Inspirada no Dia Mundial dos Gatos, celebrado em 17 de fevereiro, pensei em todos os gatos (e são muitos) que habitam no universo da literatura. Entre alguns "famosos" estão: o gato Plutão, do conto "O Gato Preto", de Edgar Allan Poe; "O Gato de Botas", de Charles Perrault; o gato Cheshire, do clássico "Alice no País das Maravilhas", de Lewis Carroll; o gato Bichento, da personagem Herminione, da Saga "Harry Potter"; Garfield, de Jim Davis entre outros...

Muitos escritores e poetas já se inspiraram em gatos para compor suas obras, como Charles Baudelaire, Pablo Neruda, Jorge Amado, Ferreira Gullar, Mia Couto  -  esses que lembrei, mas há muito mais.

Segundo alguns escritores, os gatos são introspectivos e amigos do silêncio, por isso facilitam o processo de criação por conta de seu olhar profundo e modos discretos. 
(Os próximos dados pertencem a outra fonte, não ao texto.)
Lemma parse_example_proto_ext (ex ex' : gmap string Feature) :
  parse_single_example ex feature_map = parse_single_example ex' feature_map ->
  parse_example_proto ex = parse_example_proto ex'.
Proof.
  intros H. unfold parse_example_proto, parse_example_proto_body.
  by rewrite H.
Qed.

(** The five fixed-length keys, from the table of defaults. *)
Lemma schema_default_keys (k : string) (d : Feature) :
  schema_default !! k = Some d ->
  (k = "image/encoded" /\ d = bytes_list [""])
  \/ (k = "image/class/label" /\ d = int64_list [-1])
  \/ (k = "image/class/text" /\ d = bytes_list [""])
  \/ (k = "image/height" /\ d = int64_list [-1])
  \/ (k = "image/width" /\ d = int64_list [-1]).
Proof.
  unfold schema_default. intros H.
  repeat (apply lookup_insert_Some in H as [[<- <-]|[_ H]]; [tauto|]).
  apply lookup_singleton_Some in H as [<- <-]. tauto.
Qed.

(** A fixed-length key that a record lacks parses as its default. *)
Lemma parse_feature_default (k : string) (d : Feature) (spec : feature_spec) :
  schema_default !! k = Some d -> feature_map !! k = Some spec ->
  parse_feature spec None = parse_feature spec (Some d).
Proof.
  intros Hd Hs.
  destruct (schema_default_keys k d Hd)
    as [[-> ->]|[[-> ->]|[[-> ->]|[[-> ->]|[-> ->]]]]];
    vm_compute in Hs; injection Hs as <-; reflexivity.
Qed.

(** C1 (what the code does at the specification's example): the local
    [bbox] is the tensor [[[0.2,0.1,0.6,0.9], [0.4,0.3,0.7,0.5]]], box
    after box in the order (ymin, xmin, ymax, xmax); but the tuple the
    function returns is (encoded image, label, text, height, width),
    with no bounding boxes in it, and it is the same tuple for a record
    that has other boxes. *)
Theorem parse_example_proto_drops_bbox :
  parse_example_proto_bbox example_boxes
    = Ok [[[0.2; 0.1; 0.6; 0.9]; [0.4; 0.3; 0.7; 0.5]]]%Q
  /\ parse_example_proto example_boxes
     = Ok (mkTensor DT_STRING [] (Strings ["JPEG"]),
           mkTensor DT_INT32 [1%nat] (Ints [615]),
           mkTensor DT_STRING [] (Strings ["knee pad"]),
           mkTensor DT_INT64 [1%nat] (Ints [462]),
           mkTensor DT_INT64 [1%nat] (Ints [581]))
  /\ parse_example_proto example_other_boxes = parse_example_proto example_boxes.
Proof. repeat split; vm_compute; reflexivity. Qed.

(** C2 (as the specification states it, refuted): the record of the
    example without [image/encoded] is decoded, and the encoded image of
    the result is the default, the empty string. *)
Lemma missing_image_is_decoded :
  example_no_image !! "image/encoded" = None
  /\ parse_example_proto example_no_image
     = Ok (mkTensor DT_STRING [] (Strings [""]),
           mkTensor DT_INT32 [1%nat] (Ints [615]),
           mkTensor DT_STRING [] (Strings ["knee pad"]),
           mkTensor DT_INT64 [1%nat] (Ints [462]),
           mkTensor DT_INT64 [1%nat] (Ints [581]))
  /\ parse_example_proto example_no_image <> Err MalformedRecord.
Proof. repeat split; try (vm_compute; reflexivity). vm_compute. discriminate. Qed.

(** A record that lacks one of the five fixed-length fields is decoded
    exactly as the same record holding the schema's default in that
    field. *)
Lemma absent_field_as_default (ex : gmap string Feature) (k : string)
    (d : Feature) :
  schema_default !! k = Some d ->
  ex !! k = None ->
  parse_example_proto ex = parse_example_proto (<[k := d]> ex).
Proof.
  intros Hd Hk.
  apply parse_example_proto_ext, parse_single_example_ext.
  intros k' spec Hs.
  destruct (decide (k' = k)) as [->|Hne].
  - rewrite lookup_insert_eq, Hk. by apply (parse_feature_default k).
  - by rewrite lookup_insert_ne.
Qed.

(** No key of the schema fails on a record that lacks it. *)
Lemma absent_key_parses (k : string) (spec : feature_spec) :
  feature_map !! k = Some spec -> is_ok (parse_feature spec None) = true.
Proof.
  revert k spec.
  change (map_Forall (fun _ spec => is_ok (parse_feature spec None) = true)
            feature_map).
  apply (bool_decide_unpack _). vm_compute. exact I.
Qed.

(** What a key of the schema parses to, when it parses. *)
Lemma fixed_int64_parses (f : option Feature) :
  is_ok (parse_feature (FixedLenFeature [1%nat] DT_INT64 (Some (SInt (-1)))) f) = true ->
  parse_feature (FixedLenFeature [1%nat] DT_INT64 (Some (SInt (-1)))) f
  = Ok (Dense (mkTensor DT_INT64 [1%nat] (Ints (ints_of f)))).
Proof.
  destruct f as [[l|l|l]|]; simpl; repeat case_decide; try discriminate;
    reflexivity.
Qed.

Lemma fixed_string_parses (f : option Feature) :
  is_ok (parse_feature (FixedLenFeature [] DT_STRING (Some (SStr ""))) f) = true ->
  parse_feature (FixedLenFeature [] DT_STRING (Some (SStr ""))) f
  = Ok (Dense (mkTensor DT_STRING [] (Strings (strings_of f)))).
Proof.
  destruct f as [[l|l|l]|]; simpl; repeat case_decide; try discriminate;
    reflexivity.
Qed.

Lemma varlen_float_parses (f : option Feature) :
  is_ok (parse_feature (VarLenFeature DT_FLOAT) f) = true ->
  parse_feature (VarLenFeature DT_FLOAT) f
  = Ok (Sparse (mkSparse DT_FLOAT (Floats (floats_of f)) [length (floats_of f)])).
Proof.
  destruct f as [[l|l|l]|]; simpl; repeat case_decide; try discriminate;
    reflexivity.
Qed.

(** The parsed dictionary holds, under each key of the schema, what the
    key parsed to. *)
Lemma parsed_lookup (ex : gmap string Feature) (k : string) (spec : feature_spec) :
  feature_map !! k = Some spec ->
  omap get_ok (map_imap (fun k spec => Some (parse_feature spec (ex !! k)))
                 feature_map) !! k
  = get_ok (parse_feature spec (ex !! k)).
Proof. intros E. by rewrite lookup_omap, map_lookup_imap, E. Qed.

(** The decoder on a well-formed record, in closed form: it returns, and
    the local [bbox] and the five returned tensors are read off the
    record as follows. *)
Lemma decode_wellformed (ex : gmap string Feature) :
  wellformed ex ->
  parse_example_proto_body ex
  = Ok (transpose021 <$> (expand_dims0 <$>
          concat0 [expand_dims0 (floats_of (ex !! "image/object/bbox/ymin"));
                   expand_dims0 (floats_of (ex !! "image/object/bbox/xmin"));
                   expand_dims0 (floats_of (ex !! "image/object/bbox/ymax"));
                   expand_dims0 (floats_of (ex !! "image/object/bbox/xmax"))]),
        (mkTensor DT_STRING [] (Strings (strings_of (ex !! "image/encoded"))),
         mkTensor DT_INT32 [1%nat]
           (Ints (map wrap32 (ints_of (ex !! "image/class/label")))),
         mkTensor DT_STRING [] (Strings (strings_of (ex !! "image/class/text"))),
         mkTensor DT_INT64 [1%nat] (Ints (ints_of (ex !! "image/height"))),
         mkTensor DT_INT64 [1%nat] (Ints (ints_of (ex !! "image/width"))))).
Proof.
  intros Hpresent.
  assert (forall k spec, feature_map !! k = Some spec ->
            is_ok (parse_feature spec (ex !! k)) = true) as Hall.
  { intros k spec Hs. destruct (ex !! k) as [f|] eqn:E.
    - by apply (Hpresent k).
    - by apply (absent_key_parses k). }
  pose proof (fun k spec (E : feature_map !! k = Some spec) =>
                conj (Hall k spec E) (parsed_lookup ex k spec E)) as Hkey.
  destruct (Hkey "image/encoded" _ ltac:(vm_compute; reflexivity)) as [Ho Ee].
  destruct (Hkey "image/class/label" _ ltac:(vm_compute; reflexivity)) as [Hl El].
  destruct (Hkey "image/class/text" _ ltac:(vm_compute; reflexivity)) as [Ht Et].
  destruct (Hkey "image/height" _ ltac:(vm_compute; reflexivity)) as [Hh Eh].
  destruct (Hkey "image/width" _ ltac:(vm_compute; reflexivity)) as [Hw Ew].
  destruct (Hkey "image/object/bbox/xmin" _ ltac:(vm_compute; reflexivity))
    as [Hx Ex].
  destruct (Hkey "image/object/bbox/ymin" _ ltac:(vm_compute; reflexivity))
    as [Hy Ey].
  destruct (Hkey "image/object/bbox/xmax" _ ltac:(vm_compute; reflexivity))
    as [Hx' Ex'].
  destruct (Hkey "image/object/bbox/ymax" _ ltac:(vm_compute; reflexivity))
    as [Hy' Ey'].
  clear Hkey.
  rewrite (fixed_string_parses _ Ho) in Ee. rewrite (fixed_int64_parses _ Hl) in El.
  rewrite (fixed_string_parses _ Ht) in Et. rewrite (fixed_int64_parses _ Hh) in Eh.
  rewrite (fixed_int64_parses _ Hw) in Ew. rewrite (varlen_float_parses _ Hx) in Ex.
  rewrite (varlen_float_parses _ Hy) in Ey. rewrite (varlen_float_parses _ Hx') in Ex'.
  rewrite (varlen_float_parses _ Hy') in Ey'.
  unfold parse_example_proto_body, parse_single_example.
  destruct (decide (map_Forall (fun _ r => is_ok r = true)
              (map_imap (fun k spec => Some (parse_feature spec (ex !! k)))
                 feature_map))) as [_|Hno].
  2: { exfalso. apply Hno. intros k r Hr. rewrite map_lookup_imap in Hr.
       destruct (feature_map !! k) as [spec|] eqn:E; simpl in Hr; [|discriminate].
       injection Hr as <-. by apply Hall. }
  cbn [mbind result_bind fmap result_fmap].
  unfold getitem. rewrite Ee, El, Et, Eh, Ew, Ex, Ey, Ex', Ey'.
  reflexivity.
Qed.

(** On every well-formed record whose four coordinate lists have one
    length, the local [bbox] is the list of boxes of the specification:
    box [i] is [(ymin[i], xmin[i], ymax[i], xmax[i])]. *)
Lemma bbox_of_wellformed (ex : gmap string Feature) :
  wellformed ex ->
  let ymin := floats_of (ex !! "image/object/bbox/ymin") in
  let xmin := floats_of (ex !! "image/object/bbox/xmin") in
  let ymax := floats_of (ex !! "image/object/bbox/ymax") in
  let xmax := floats_of (ex !! "image/object/bbox/xmax") in
  length xmin = length ymin -> length ymax = length ymin ->
  length xmax = length ymin ->
  parse_example_proto_bbox ex = Ok [boxes ymin xmin ymax xmax].
Proof.
  intros Hwf ymin xmin ymax xmax H1 H2 H3.
  unfold parse_example_proto_bbox. rewrite (decode_wellformed ex Hwf).
  cbn [mbind result_bind fst].
  by apply bbox_is_boxes.
Qed.

(** C2 (amended): the decoder never fails because a field is absent.  A
    record whose present fields are well-formed (each of the type the
    schema declares, the five fixed-length ones holding one value) is
    decoded, and every fixed-length field it lacks takes the schema's
    default: the empty string for [image/encoded] and [image/class/text],
    -1 for the label, the height and the width. *)
Theorem absent_fields_take_defaults (ex : gmap string Feature) :
  wellformed ex ->
  exists encoded label text height width,
    parse_example_proto ex = Ok (encoded, label, text, height, width)
    /\ (ex !! "image/encoded" = None ->
        encoded = mkTensor DT_STRING [] (Strings [""]))
    /\ (ex !! "image/class/label" = None ->
        label = mkTensor DT_INT32 [1%nat] (Ints [-1]))
    /\ (ex !! "image/class/text" = None ->
        text = mkTensor DT_STRING [] (Strings [""]))
    /\ (ex !! "image/height" = None ->
        height = mkTensor DT_INT64 [1%nat] (Ints [-1]))
    /\ (ex !! "image/width" = None ->
        width = mkTensor DT_INT64 [1%nat] (Ints [-1])).
Proof.
  intros Hwf. unfold parse_example_proto.
  rewrite (decode_wellformed ex Hwf). cbn [fmap result_fmap snd].
  eexists _, _, _, _, _. split; [reflexivity|].
  repeat split; intros ->; reflexivity.
Qed.

Lemma absent_fields_take_defaults_witness :
  exists encoded label text height width,
    parse_example_proto example_no_image = Ok (encoded, label, text, height, width)
    /\ (example_no_image !! "image/encoded" = None ->
        encoded = mkTensor DT_STRING [] (Strings [""]))
    /\ (example_no_image !! "image/class/label" = None ->
        label = mkTensor DT_INT32 [1%nat] (Ints [-1]))
    /\ (example_no_image !! "image/class/text" = None ->
        text = mkTensor DT_STRING [] (Strings [""]))
    /\ (example_no_image !! "image/height" = None ->
        height = mkTensor DT_INT64 [1%nat] (Ints [-1]))
    /\ (example_no_image !! "image/width" = None ->
        width = mkTensor DT_INT64 [1%nat] (Ints [-1])).
Proof.
  apply (absent_fields_take_defaults example_no_image).
  intros k f spec Hk Hs.
  assert (map_Forall
            (fun k f =>
               from_option (fun spec => is_ok (parse_feature spec (Some f)))
                 true (feature_map !! k) = true)
            example_no_image) as HF.
  { apply (bool_decide_unpack _). vm_compute. exact I. }
  specialize (HF k f Hk). cbv beta in HF. rewrite Hs in HF. exact HF.
Defined.

End RecordDataFacts.

(** * Properties of the network assembler *)

Module InceptionFacts.
Import ConvNetBuilder Inception.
Selecionei alguns poemas com o tema para vocês também se inspirarem:

Ode ao gato (Pablo Neruda)

Os animais foram
imperfeitos,
compridos  de rabo, tristes
de cabeça.
Pouco a pouco se foram
compondo,
fazendo-se paisagem,
adquirindo pintas, graça, vôo.
O gato,
só o gato
apareceu completo
e orgulhoso:
nasceu completamente terminado,
anda sozinho e sabe o que quer.

O homem quer ser peixe e pássaro
a serpente quisera ter asas,
o cachorro é um leão desorientado,
o engenheiro quer ser poeta,
a mosca estuda para andorinha,
o poeta trata de imitar a mosca,
mas o gato
quer ser só gato
e todo gato é gato
do bigode ao rabo,
do pressentimento à ratazana viva,
da noite até os seus olhos de ouro.

Não há unidade
como ele,
não tem
a lua nem a flor
tal contextura:
é uma coisa só
como o sol ou o topázio,
e a elástica linha em seu contorno
firme e sutil é como
a linha da proa
de uma nave.
Os seus olhos amarelos
deixaram uma só
ranhura
para jogara as moedas da noite

Oh pequeno
imperador sem orbe,
conquistador sem pátria
mínimo tigre de salão, nupcial
sultão do céu
das telhas eróticas,
o vento do amor
na imterpérie
reclamas
quando passas
e pousas
quatro pés delicados
no solo,
cheirando,
desconfiando
de todo o terrestre,
porque tudo
é imundo
para o imaculado pé do gato.

Oh fera independente
da casa, arrogante
vestígio da noite,
preguiçoso, ginástico
e alheio,
profundissimo gato,
polícia secreta
dos quartos,
insignia
de um
desaparecido veludo,
certamente não há
enigma
na tua maneira,
talvez não sejas mistério,
todo o mundo sabe de ti e pertence
ao habitante menos misterioso,
talvez todos acreditem,
todos se acreditem donos,
proprietários, tios
de gatos, companheiros,
colegas,
díscipulos ou amigos
do seu gato.

Eu não.
Eu não subscrevo.
Eu não conheço o gato.
Tudo sei, a vida e seu arquipélago,
o mar e a cidade incalcullável,
a botânica,
o gineceu com os seus extrávios,
o pôr e o mesnos da matemática,
os funis vulcânicos do mundo,
a casaca irreal do crocodilo,
a bondade ignorada do bombeiro,
o atavismo azul do sacerdote,
mas não posso decifrar um gato.
Minha razão resvalou na sua indiferença,
os seus olhos tem números de ouro.

(Navegaciones y Regresos, 1959)

🐱🐾


O gato tranquilo (Cassiano Ricardo)


Ei-lo, quieto, a cismar, como em grave sigilo,

vendo tudo através a cor verde dos olhos,
onça que não cresceu, hoje é um gato tranquilo.
A sua vida é um "manso lago", sem escolhos...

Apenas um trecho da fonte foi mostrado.